Collection entries →

-------------------------

(* ===== verification/ProcInv.v ===== *)
(** The kernel implements the process table of [ProcSpec.v]: every trap and every turn of
    the idle loop is a sequence of its transitions, so every reachable state of the kernel
    satisfies its invariant. *)

From S2P Require Import Prelude Config Address Allocator FrameAllocator TaskId PhysMem PageTable UserMem MemorySet.
From S2P Require Import BlockDev BlockCache BlockAccess Efs Vfs Kernel OsFile Process Syscall ProcSpec.

(** * The process table of a kernel state *)

Definition skel (b : TaskControlBlock) : skeleton :=
  MkSkeleton (tcb_pid b) (tcb_kernel_stack b) (tcb_task_status b) (tcb_parent b) (tcb_children b).

Definition procs_of {D} (k : Kernel D) : procs :=
  MkProcs (skel <$> k_tcbs k) (k_next_tcb k) (k_ready k) (k_current k) (k_initproc k) (k_pids k) (k_kstacks k).

(** * Computations that leave the process table alone *)

Section Keeps.
Context {D : Type} `{BlockDevice D}.
Abbreviation K := (Kernel D).

Definition keeps {A} (p : M K A) : Prop := ∀ k, ensures p k (λ _ k', procs_of k' = procs_of k).

Lemma keeps_ret {A} (a : A) : keeps (mret a).
Proof. done. Qed.
Lemma keeps_bind {A B} (p : M K A) (f : A → M K B) : keeps p → (∀ a, keeps (f a)) → keeps (p ≫= f).
Proof.
  intros Hp Hf k. apply ensures_bind. eapply ensures_mono; [apply Hp|]. intros a k' Hk.
  eapply ensures_mono; [apply Hf|]. intros b k'' Hk'. by rewrite Hk', Hk.
Qed.
Lemma keeps_lift {A} (r : res A) : keeps (lift r).
Proof. intros k. by apply ensures_lift. Qed.
Lemma keeps_get : keeps get_state.
Proof. done. Qed.
Lemma keeps_gets {A} (f : K → A) : keeps (gets f).
Proof. done. Qed.
Lemma keeps_on_mm {A} (p : M MM A) : keeps (on_mm p).
Proof. intros k. unfold ensures, on_mm. by destruct (p (k_mm k)) as [[a s]|]. Qed.
Lemma keeps_on_fs {A} (p : prog A) : keeps (on_fs p).
Proof. intros k. unfold ensures, on_fs. by destruct (run_cached p (k_cache k)) as [[a s]|]. Qed.
Lemma keeps_on_mem f : keeps (on_mem f).
Proof. done. Qed.
Lemma keeps_get_mem : keeps get_mem.
Proof. done. Qed.
Lemma keeps_get_tcb t : keeps (get_tcb t).
Proof. intros k. unfold ensures, get_tcb. by destruct (k_tcbs k !! t). Qed.
Lemma keeps_get_file t : keeps (get_file t).
Proof. intros k. unfold ensures, get_file. by destruct (k_files k !! t). Qed.
Lemma keeps_set_file t b : keeps (set_file t b).
Proof. done. Qed.
Lemma keeps_new_file b : keeps (Arc_new_file b).
Proof. done. Qed.
Lemma keeps_time env : keeps (get_time env).
Proof. done. Qed.
Lemma keeps_getchar env : keeps (console_getchar env).
Proof. done. Qed.
Lemma keeps_out f : keeps (modify (λ k, set_out k (f k))).
Proof. done. Qed.
Lemma keeps_konts f : keeps (modify (λ k, set_konts k (f k))).
Proof. done. Qed.
Lemma keeps_space x : keeps (modify (λ k, set_space k x)).
Proof. done. Qed.

(** Updating a block without touching its skeleton. *)
Lemma keeps_update {A} t (f : TaskControlBlock → M K A) (g : TaskControlBlock → A → TaskControlBlock) :
  (∀ b, keeps (f b)) → (∀ b a, skel (g b a) = skel b) →
  keeps (b ← get_tcb t; a ← f b; _ ← set_tcb t (g b a); mret a).
Proof.
  intros Hf Hg k. apply ensures_bind. unfold ensures at 1, get_tcb. destruct (k_tcbs k !! t) as [b|] eqn:Hb; [|done].
  apply ensures_bind. eapply ensures_mono; [apply Hf|]. intros a k' Hk. apply ensures_bind.
  unfold ensures, set_tcb, modify, mret, M_ret. rewrite <- Hk. unfold procs_of. cbn. f_equal.
  rewrite fmap_insert, Hg. apply insert_id. rewrite lookup_fmap.
  injection Hk as Hs _ _ _ _ _ _. rewrite <- lookup_fmap. rewrite Hs, lookup_fmap, Hb. done.
Qed.
End Keeps.

Create HintDb keeps.
#[export] Hint Resolve keeps_ret keeps_lift keeps_get keeps_gets keeps_on_mm keeps_on_fs keeps_on_mem keeps_get_mem
  keeps_get_tcb keeps_get_file keeps_set_file keeps_new_file keeps_time keeps_getchar keeps_out keeps_konts
  keeps_space : keeps.
#[export] Hint Resolve keeps_bind : keeps.

(** Split a computation into its steps and discharge each from the database. *)
Ltac keeps :=
  repeat first
    [ progress eauto with keeps
    | apply keeps_bind; [|intros]
    | match goal with
      | |- keeps (match ?x with _ => _ end) => destruct x
      end ].

Section Keeping.
Context {D : Type} `{BlockDevice D} (env : Env).
Abbreviation K := (Kernel D).

Lemma keeps_for_each {A} (f : A → M K unit) l : (∀ x, keeps (f x)) → keeps (for_each f l).
Proof. intros Hf. induction l as [|x l IH]; simpl; keeps. Qed.

Lemma keeps_current_tcb : keeps (D := D) current_tcb.
Proof. unfold current_tcb, current_task. keeps. Qed.
Lemma keeps_token : keeps (D := D) current_user_token.
Proof. unfold current_user_token. keeps. Qed.
Lemma keeps_user_str p : keeps (D := D) (user_str env p).
Proof. unfold user_str. keeps. Qed.
Lemma keeps_open_file name flags : keeps (D := D) (open_file name flags).
Proof. unfold open_file, root_find, root_create, inode_clear. keeps. Qed.
Lemma keeps_read_all_loop n file : ∀ buffer v, keeps (D := D) (read_all_loop n file buffer v).
Proof. induction n as [|n IH]; intros buffer v; simpl; keeps. Qed.
Lemma keeps_read_all n file : keeps (D := D) (OSInode_read_all n file).
Proof. apply keeps_read_all_loop. Qed.
Lemma keeps_OSInode_read file l : ∀ n, keeps (D := D) (OSInode_read_loop file l n).
Proof. induction l as [|x l IH]; intros n; simpl; unfold store_slice; keeps. Qed.
Lemma keeps_OSInode_write file l : ∀ n, keeps (D := D) (OSInode_write_loop file l n).
Proof. induction l as [|x l IH]; intros n; simpl; keeps. Qed.
Lemma keeps_Stdout_write l : keeps (D := D) (Stdout_write_loop l).
Proof. induction l as [|x l IH]; simpl; keeps. Qed.
Lemma keeps_File_write f buf : keeps (D := D) (File_write f buf).
Proof.
  destruct f; simpl; [keeps|..].
  - unfold Stdout_write. pose proof keeps_Stdout_write. keeps.
  - apply keeps_OSInode_write.
Qed.
Lemma keeps_File_readable f : keeps (D := D) (File_readable f).
Proof. destruct f; simpl; keeps. Qed.
Lemma keeps_File_writable f : keeps (D := D) (File_writable f).
Proof. destruct f; simpl; keeps. Qed.
Lemma keeps_fstat_copy s l : ∀ i, keeps (D := D) (fstat_copy s i l).
Proof. induction l as [|x l IH]; intros i; simpl; keeps. Qed.
Lemma keeps_trap_cx_ppn_of ms : keeps (D := D) (trap_cx_ppn_of ms).
Proof. unfold trap_cx_ppn_of. keeps. Qed.
Lemma keeps_init_trap_cx ppn e u s : keeps (D := D) (init_trap_cx env ppn e u s).
Proof. unfold init_trap_cx, kernel_token. keeps. Qed.
Lemma keeps_TaskInfo_new : keeps (D := D) (TaskInfo_new env).
Proof. unfold TaskInfo_new, get_time_us. keeps. Qed.
Lemma keeps_set_result v : keeps (D := D) (set_result v).
Proof. unfold set_result. keeps. Qed.
Lemma keeps_any_child pid l : keeps (D := D) (any_child pid l).
Proof. induction l as [|x l IH]; simpl; keeps. Qed.
Lemma keeps_find_zombie pid l : ∀ before, keeps (D := D) (find_zombie pid before l).
Proof. induction l as [|x l IH]; intros before; simpl; keeps. Qed.

Lemma keeps_with_current {A} (f : TaskControlBlock → M K (A * TaskControlBlock)) :
  (∀ b k, ensures (f b) k (λ '(a, b') k', procs_of k' = procs_of k ∧ skel b' = skel b)) → keeps (with_current f).
Proof.
  intros Hf k. unfold with_current, take_current_task. apply ensures_bind. unfold ensures at 1.
  apply ensures_bind, ensures_lift. intros t Ht. apply ensures_bind. unfold ensures at 1, get_tcb.
  change (k_tcbs (set_current k None)) with (k_tcbs k). destruct (k_tcbs k !! t) as [b|] eqn:Hb; [|done].
  apply ensures_bind. eapply ensures_mono; [apply Hf|]. intros [a b'] k' [Hk Hs].
  unfold ensures, mbind, M_bind, set_tcb, set_current_task, modify, mret, M_ret. unfold procs_of in *. cbn in *.
  injection Hk as E1 E2 E3 E4 E5 E6 E7. rewrite fmap_insert, E1, E2, E3, E5, E6, E7, Hs. f_equal.
  - apply insert_id. by rewrite lookup_fmap, Hb.
  - unfold unwrap in Ht. destruct (k_current k); simpl in Ht; congruence.
Qed.

(** ** Storing a block with the same skeleton *)

Definition keeps_at {A} (t : Z) (s : skeleton) (p : M K A) : Prop :=
  ∀ k, p_skels (procs_of k) !! t = Some s → ensures p k (λ _ k', procs_of k' = procs_of k).

Lemma keeps_at_keeps {A} t s (p : M K A) : keeps p → keeps_at t s p.
Proof. intros Hp k _. apply Hp. Qed.
Lemma keeps_at_bind {A B} t s (p : M K A) (f : A → M K B) :
  keeps_at t s p → (∀ a, keeps_at t s (f a)) → keeps_at t s (p ≫= f).
Proof.
  intros Hp Hf k Hk. apply ensures_bind. eapply ensures_mono; [by apply Hp|]. intros a k' E.
  rewrite <- E in Hk. eapply ensures_mono; [by apply Hf|]. intros b k'' E'. by rewrite E', E.
Qed.
Lemma keeps_at_set t s b : skel b = s → keeps_at t s (set_tcb t b).
Proof.
  intros <- k Hk. unfold ensures, set_tcb, modify, procs_of in *. cbn in *. by rewrite fmap_insert, insert_id.
Qed.
Lemma keeps_get_tcb_bind {B} t (f : TaskControlBlock → M K B) :
  (∀ b, keeps_at t (skel b) (f b)) → keeps (get_tcb t ≫= f).
Proof.
  intros Hf k. apply ensures_bind. unfold ensures at 1, get_tcb. destruct (k_tcbs k !! t) as [b|] eqn:Hb; [|done].
  apply Hf. unfold procs_of. cbn. by rewrite lookup_fmap, Hb.
Qed.
Lemma keeps_at_get_tcb_bind {B} t s (f : TaskControlBlock → M K B) :
  (∀ b, skel b = s → keeps_at t s (f b)) → keeps_at t s (get_tcb t ≫= f).
Proof.
  intros Hf k Hk. apply ensures_bind. unfold ensures at 1, get_tcb. destruct (k_tcbs k !! t) as [b|] eqn:Hb; [|done].
  apply Hf; [|done]. unfold procs_of in Hk. cbn in Hk. rewrite lookup_fmap, Hb in Hk. by injection Hk.
Qed.
Lemma keeps_current_tcb_bind {B} (f : Z * TaskControlBlock → M K B) :
  (∀ t b, keeps_at t (skel b) (f (t, b))) → keeps (current_tcb ≫= f).
Proof.
  intros Hf k. apply ensures_bind. unfold current_tcb, current_task. apply ensures_bind. unfold ensures at 1, gets.
  apply ensures_bind, ensures_lift. intros t _. apply ensures_bind. unfold ensures at 1, get_tcb.
  destruct (k_tcbs k !! t) as [b|] eqn:Hb; [|done]. unfold ensures at 1. cbn.
  apply Hf. unfold procs_of. cbn. by rewrite lookup_fmap, Hb.
Qed.
End Keeping.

-------------------------

Problem →
Retype exactly, and only, the lines above from the one where "Section Keeping." occurs up to and including the one where "Proof. unfold current_user_token. keeps. Qed." occurs.

Answer to this task →
Section Keeping.
Context {D : Type} `{BlockDevice D} (env : Env).
Abbreviation K := (Kernel D).

Lemma keeps_for_each {A} (f : A → M K unit) l : (∀ x, keeps (f x)) → keeps (for_each f l).
Proof. intros Hf. induction l as [|x l IH]; simpl; keeps. Qed.

Lemma keeps_current_tcb : keeps (D := D) current_tcb.
Proof. unfold current_tcb, current_task. keeps. Qed.
Lemma keeps_token : keeps (D := D) current_user_token.
Proof. unfold current_user_token. keeps. Qed.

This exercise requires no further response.